Information Coefficient, quintile spreads, signal decay. The toolkit professional quants use before committing capital.
A signal, properly cross-examined.
Pick a universe, pick a signal, pick a lookback. Quantle ranks every name in the universe each day by signal value, bucks the ranks into quintiles, and records the daily return of each bucket. The result is the four diagnostics quants actually use: IC time series, Information Ratio, quintile spread cumulative returns, and decay.
The signal catalog starts with four research staples — 12-1 momentum, RSI z-score, price/EMA-200, short-term reversal — each warmed up cleanly and aligned across the universe. The output is the same shape professional alpha researchers stare at: a chart you can disqualify a bad idea from in fifteen seconds.
Rank, bucket, average, decay.
At each date t, every name in the universe is ranked by signal value. Ranks are computed cross-sectionally — across symbols, not across time.
Spearman rank correlation between today's signal ranks and tomorrow's return ranks. Done per day for the IC time series; mean and SD give you IR.
Bucket ranks into N equal-count groups (default 5). Each bucket is equal-weight; daily portfolio return recorded. Q5 − Q1 long-short is the headline payoff.
Re-run the Spearman test against forward returns at horizons of 1, 2, 5, 10, 20 days. Plot IC by horizon — the slope tells you how quickly the alpha dies.
Frequently asked
- What is the Information Coefficient?
- The IC is the cross-sectional Spearman rank correlation between today's signal value and tomorrow's return, computed across every name in the universe.

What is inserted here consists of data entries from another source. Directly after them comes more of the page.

(** [get_port] and [get_port_net]: the second reads the entry it is given. *)
Definition get_port_net (net : net_info) (type : Z) (which : control_type_t) : Z :=
  let conn := if decide (which = LOCAL) then n_localConn net else n_remoteConn net in
  if (type =? AF_INET) || (type =? AF_INET6) then sin_port conn else 0.
Definition get_port (s : st) (fd type : Z) (which : control_type_t) : Z := get_port_net (net_at s fd) type which.

Definition getNetRxTxBucket (net : net_info) : sock_summary_bucket_t :=
  if addrIsNetDomain (n_localConn net) || addrIsNetDomain (n_remoteConn net) then
    if n_type net =? SOCK_STREAM then INET_TCP
    else if n_type net =? SOCK_DGRAM then INET_UDP else SOCK_OTHER
  else if addrIsUnixDomain (n_localConn net) || addrIsUnixDomain (n_remoteConn net) then
    if n_type net =? SOCK_STREAM then UNIX_TCP
    else if n_type net =? SOCK_DGRAM then UNIX_UDP else SOCK_OTHER
  else SOCK_OTHER.

Definition remotePortIsDNS (s : st) (sockfd : Z) : bool :=
  match getNetEntry s sockfd with
  | Some net => get_port s sockfd (ss_family (n_remoteConn net)) REMOTE =? DNS_PORT
  | None => false
  end.

Definition sockIsTCP (s : st) (sockfd : Z) : bool :=
  match getNetEntry s sockfd with Some net => n_type net =? SOCK_STREAM | None => false end.

Section Data.
Context `{E : Env}.

(** ** Security events *)

Definition post_security (sec : security_info) (s : st) : st :=
  let '(ok, s) := calloc s in if ok then cmdPostEvent (PSec sec) s else s.

Definition fileSecurity (path reason : string) (close : bool) (write_bytes : Z) : st -> st :=
  post_security (mkSec (cut REASON_MAX reason) (cut PATH_MAX path) "" (if close then u32 write_bytes else 0) "" 0 "" "").

Definition gotSecurity (funcname reason dlpi_name file_from_maps_file : string) : st -> st :=
  post_security (mkSec (cut REASON_MAX reason) (cut PATH_MAX file_from_maps_file) "" 0 "" 0
                   (cut FUNC_MAX funcname) (cut DLPI_MAX dlpi_name)).

Definition dnsSecurity (dnsName reason : string) : st -> st :=
  post_security (mkSec (cut REASON_MAX reason) "" (cut MAX_HOSTNAME dnsName) 0 "" 0 "" "").

Definition netSecurity (raddr : string) (port : Z) (reason : string) : st -> st :=
  post_security (mkSec (cut REASON_MAX reason) "" "" 0 (cut INET6_ADDRSTRLEN raddr) port "" "").

Definition notify (t : notify_type_t) (msg : string) (s : st) : st := set_notices s (notices s ++ [(t, msg)]).

(** ** Posting *)

(** The flag of [g_summary] that an operation looks at. *)
Definition err_summary (s : st) (type : metric_t) : option bool :=
  match type with
  | NET_ERR_CONN | NET_ERR_RX_TX => Some (net_error (g_summary s))
  | FS_ERR_OPEN_CLOSE | FS_ERR_READ_WRITE | FS_ERR_STAT => Some (fs_error (g_summary s))
  | NET_ERR_DNS => Some (net_dnserror (g_summary s))
  | EVT_STAT | FS_STAT => Some (fs_stat (g_summary s))
  | _ => None
  end.
Definition fs_summary (s : st) (type : metric_t) : option bool :=
  match type with
  | FS_READ | FS_WRITE | FS_DURATION => Some (fs_read_write (g_summary s))
  | FS_OPEN | FS_CLOSE => Some (fs_open_close (g_summary s))
  | FS_SEEK => Some (fs_seek (g_summary s))
  | _ => None
  end.
Definition net_summary (s : st) (type : metric_t) : option bool :=
  match type with
  | OPEN_PORTS | NET_CONNECTIONS | CONNECTION_OPEN | CONNECTION_CLOSE | CONNECTION_DURATION =>
      Some (net_open_close (g_summary s))
  | NETRX | NETTX => Some (net_rx_tx (g_summary s))
  | _ => None
  end.

(** [summarize && !*summarize] *)
Definition needs_reporting (summarize : option bool) : bool :=
  match summarize with Some b => negb b | None => false end.

(** The second halves of the four functions: allocate, fill, post. *)
Definition post (need_to_post mtc_needs_reporting : bool) (event : st -> posted) (s : st) : bool * st :=
  if negb need_to_post then (false, s) else
  let '(ok, s) := calloc s in
  if negb ok then (false, s) else
  (mtc_needs_reporting, cmdPostEvent (event s) s).

Definition postStatErrState (is_err : bool) (type : metric_t) (funcop pathname : option string) (s : st) : bool * st :=
  if negb goApp && is_err && (errno =? EFAULT) then (false, s) else
  let mtc_needs_reporting := needs_reporting (err_summary s type) in
  post (evtSource CFG_SRC_METRIC || (mtcEnabled && mtc_needs_reporting)) mtc_needs_reporting
    (fun s =>
       let sep := mkStatErr type (cut PATH_MAX (default "" pathname)) (cut FUNC_MAX (default "" funcop)) (g_ctrs s) in
       if is_err then PErr sep else PStat sep) s.

Definition fs_event (fd : Z) (type : metric_t) (fs : option fs_info) (funcop pathname : option string) : fs_info :=
  let fsp := default zero_fs fs in
  let fsp := setf_data_type (setf_fd fsp fd) type in
  let fsp := match pathname with
             | Some p => if bool_decide (f_path fsp = "") then setf_path fsp (cut PATH_MAX p) else fsp
             | None => fsp
             end in
  match funcop with
  | Some f => if bool_decide (f_funcop fsp = "") then setf_funcop fsp (cut FUNC_MAX f) else fsp
  | None => fsp
  end.

Definition postFSState (fd : Z) (type : metric_t) (fs : option fs_info) (funcop pathname : option string) (s : st)
  : bool * st :=
  let mtc_needs_reporting := needs_reporting (fs_summary s type) in
  post (evtSource CFG_SRC_METRIC || evtSource CFG_SRC_FS || (mtcEnabled && mtc_needs_reporting)) mtc_needs_reporting
    (fun _ => PFs (fs_event fd type fs funcop pathname)) s.

Definition dns_event (fd : Z) (type : metric_t) (net : option net_info) (duration : Z) (domain : option string) (s : st)
  : net_info :=
  let netp := default zero_net net in
  let netp := setn_data_type (setn_fd netp fd) type in
  let netp := if 0 <? duration then setn_cnt netp (at_ctr totalDuration (add duration) (n_cnt netp)) else netp in
  let netp := match domain with
              | Some d => setn_dnsName netp (let c := cut MAX_HOSTNAME d in
                                             c +:+ String.substring (String.length c) MAX_HOSTNAME (n_dnsName netp))
              | None => netp
              end in
  setn_counters netp (g_ctrs s).

(** [duration] is the caller's [(uint64_t)size]. *)
Definition postDNSState (fd : Z) (type : metric_t) (net : option net_info) (duration : Z) (domain : option string) (s : st)
  : bool * st :=
  let mtc_needs_reporting := negb (net_dns (g_summary s)) in
  post (evtSource CFG_SRC_METRIC || evtSource CFG_SRC_DNS || (mtcEnabled && mtc_needs_reporting)) mtc_needs_reporting
    (fun s => PDns (dns_event fd type net duration domain s)) s.

Definition http_seen (net : net_info) : bool :=
  negb (HttpState.version (n_http net).1 =? 0) || negb (HttpState.version (n_http net).2 =? 0).

Definition postNetState (fd : Z) (type : metric_t) (s : st) : bool * st :=
  let net := net_at s fd in
  let mtc_needs_reporting := needs_reporting (net_summary s type) in
  post (evtSource CFG_SRC_METRIC || evtSource CFG_SRC_NET
        || (bool_decide (type = CONNECTION_DURATION) && http_seen net)
        || (mtcEnabled && mtc_needs_reporting)) mtc_needs_reporting
    (fun s => PNet (setn_counters (setn_data_type (setn_fd (net_at s fd) fd) type) (g_ctrs s))) s.

(** ** Counting

    [if (post(..)) atomicSwapU64(..mtc, 0)] *)
Definition posted_then (r : bool * st) (reset : st -> st) : st := let '(rc, s) := r in if rc then reset s else s.

Definition conn_ctr (type : Z) : ctr :=
  if type =? SOCK_STREAM then netConnectionsTcp
  else if type =? SOCK_DGRAM then netConnectionsUdp else netConnectionsOther.

(** A gauge: add or subtract, start the connection's clock, post. *)
Definition update_gauge (c : ctr) (type : metric_t) (fd size : Z) (s : st) : st :=
  let s := if size <? 0 then on_ctr c (sub (Z.abs size)) s else if 0 <? size then on_ctr c (add size) s else s in
  let s := if negb (size =? 0) && (n_startTime (net_at s fd) =? 0)
           then let '(now, s) := getTime s in on_net fd (fun n => setn_startTime n now) s else s in
  snd (postNetState fd type s).

Definition update_duration (fd : Z) (s : st) : st :=
  let '(new_duration, s) :=
    if negb (n_startTime (net_at s fd) =? 0)
    then let '(d, s) := getDuration (n_startTime (net_at s fd)) s in (d, on_net fd (fun n => setn_startTime n 0) s)
    else (0, s) in
  let s := if negb (new_duration =? 0)
           then on_ctr connDurationTotal (add new_duration) (on_ctr connDurationNum (add 1)
                  (on_net_ctr fd totalDuration (add new_duration) (on_net_ctr fd numDuration (add 1) s)))
           else s in
  let n := n_cnt (net_at s fd) in
  let s := if (0 <? evt (n rxBytes)) || (0 <? evt (n txBytes)) || (0 <? mtc (n rxBytes)) || (0 <? mtc (n txBytes))
           then posted_then (postNetState fd CONNECTION_DURATION s)
                  (fun s => on_net_ctr fd totalDuration zero_mtc (on_net_ctr fd numDuration zero_mtc s))
           else s in
  on_net_ctr fd totalDuration zero_evt (on_net_ctr fd numDuration zero_evt s).

(** CONNECTION_OPEN and CONNECTION_CLOSE *)
Definition update_connection (c : ctr) (type : metric_t) (fd : Z) (s : st) : st :=
  let n := net_at s fd in
  let s := if evtSource CFG_SRC_NET && (negb (n_type n =? SOCK_STREAM) || (n_addrSetRemote n && n_addrSetLocal n))
           then posted_then (postNetState fd type (on_ctr c (add 1) (on_net_counter fd c (add 1) s)))
                  (on_net_counter fd c zero_mtc)
           else s in
  on_net_counter fd c zero_evt s.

A positive IC means high-signal names tend to outperform; a negative IC means they tend to underperform. The IC time-series is the headline diagnostic for any alpha factor.
- What is IR and how is it different from IC?
- IR is the Information Ratio: mean IC divided by the standard deviation of IC across time. Where IC tells you direction at one point in time, IR tells you whether the signal is consistent. A signal with a 0.03 mean IC and 0.04 standard error has IR ≈ 0.75 — solid. The same mean IC with 0.10 SE has IR 0.3 — noise.
- How are the quintile portfolios formed?
- At each rebalance date, every name in the universe is ranked by signal value and bucketed into N equal-count quantiles (default five). Each bucket is held equal-weight until the next rebalance and the daily portfolio return is recorded. Q5 is the highest-signal cohort; the Q5 − Q1 long-short tells you the spread the factor would have paid.
- What signals are built in?
- Four to start: 12-1 momentum (price return over 12 months excluding the most recent), 14-day RSI z-score, log(price / EMA-200), and a short-term 5-day reversal. Each loads from clean OHLC and warms up over a documented window; custom-formula authoring is on the roadmap.
- What is signal decay?
- Decay measures how quickly a signal's predictive power dies as the forecast horizon lengthens. The tool runs the same Spearman test against forward returns over horizons of 1, 2, 5, 10 and 20 days. A signal whose IC at 1d is +0.05 but drops to 0 by day 5 is a high-turnover bet; one that holds 60% of its IC out to 10 days is far easier to trade.
- What does turnover mean here?
- Average fraction of names whose quintile membership changed day-over-day. A turnover of 60% means more than half your top-decile names rotated since yesterday — a sign the signal is noisy and would chew transaction costs. Low turnover (under 20%) is one of the few free lunches in factor research.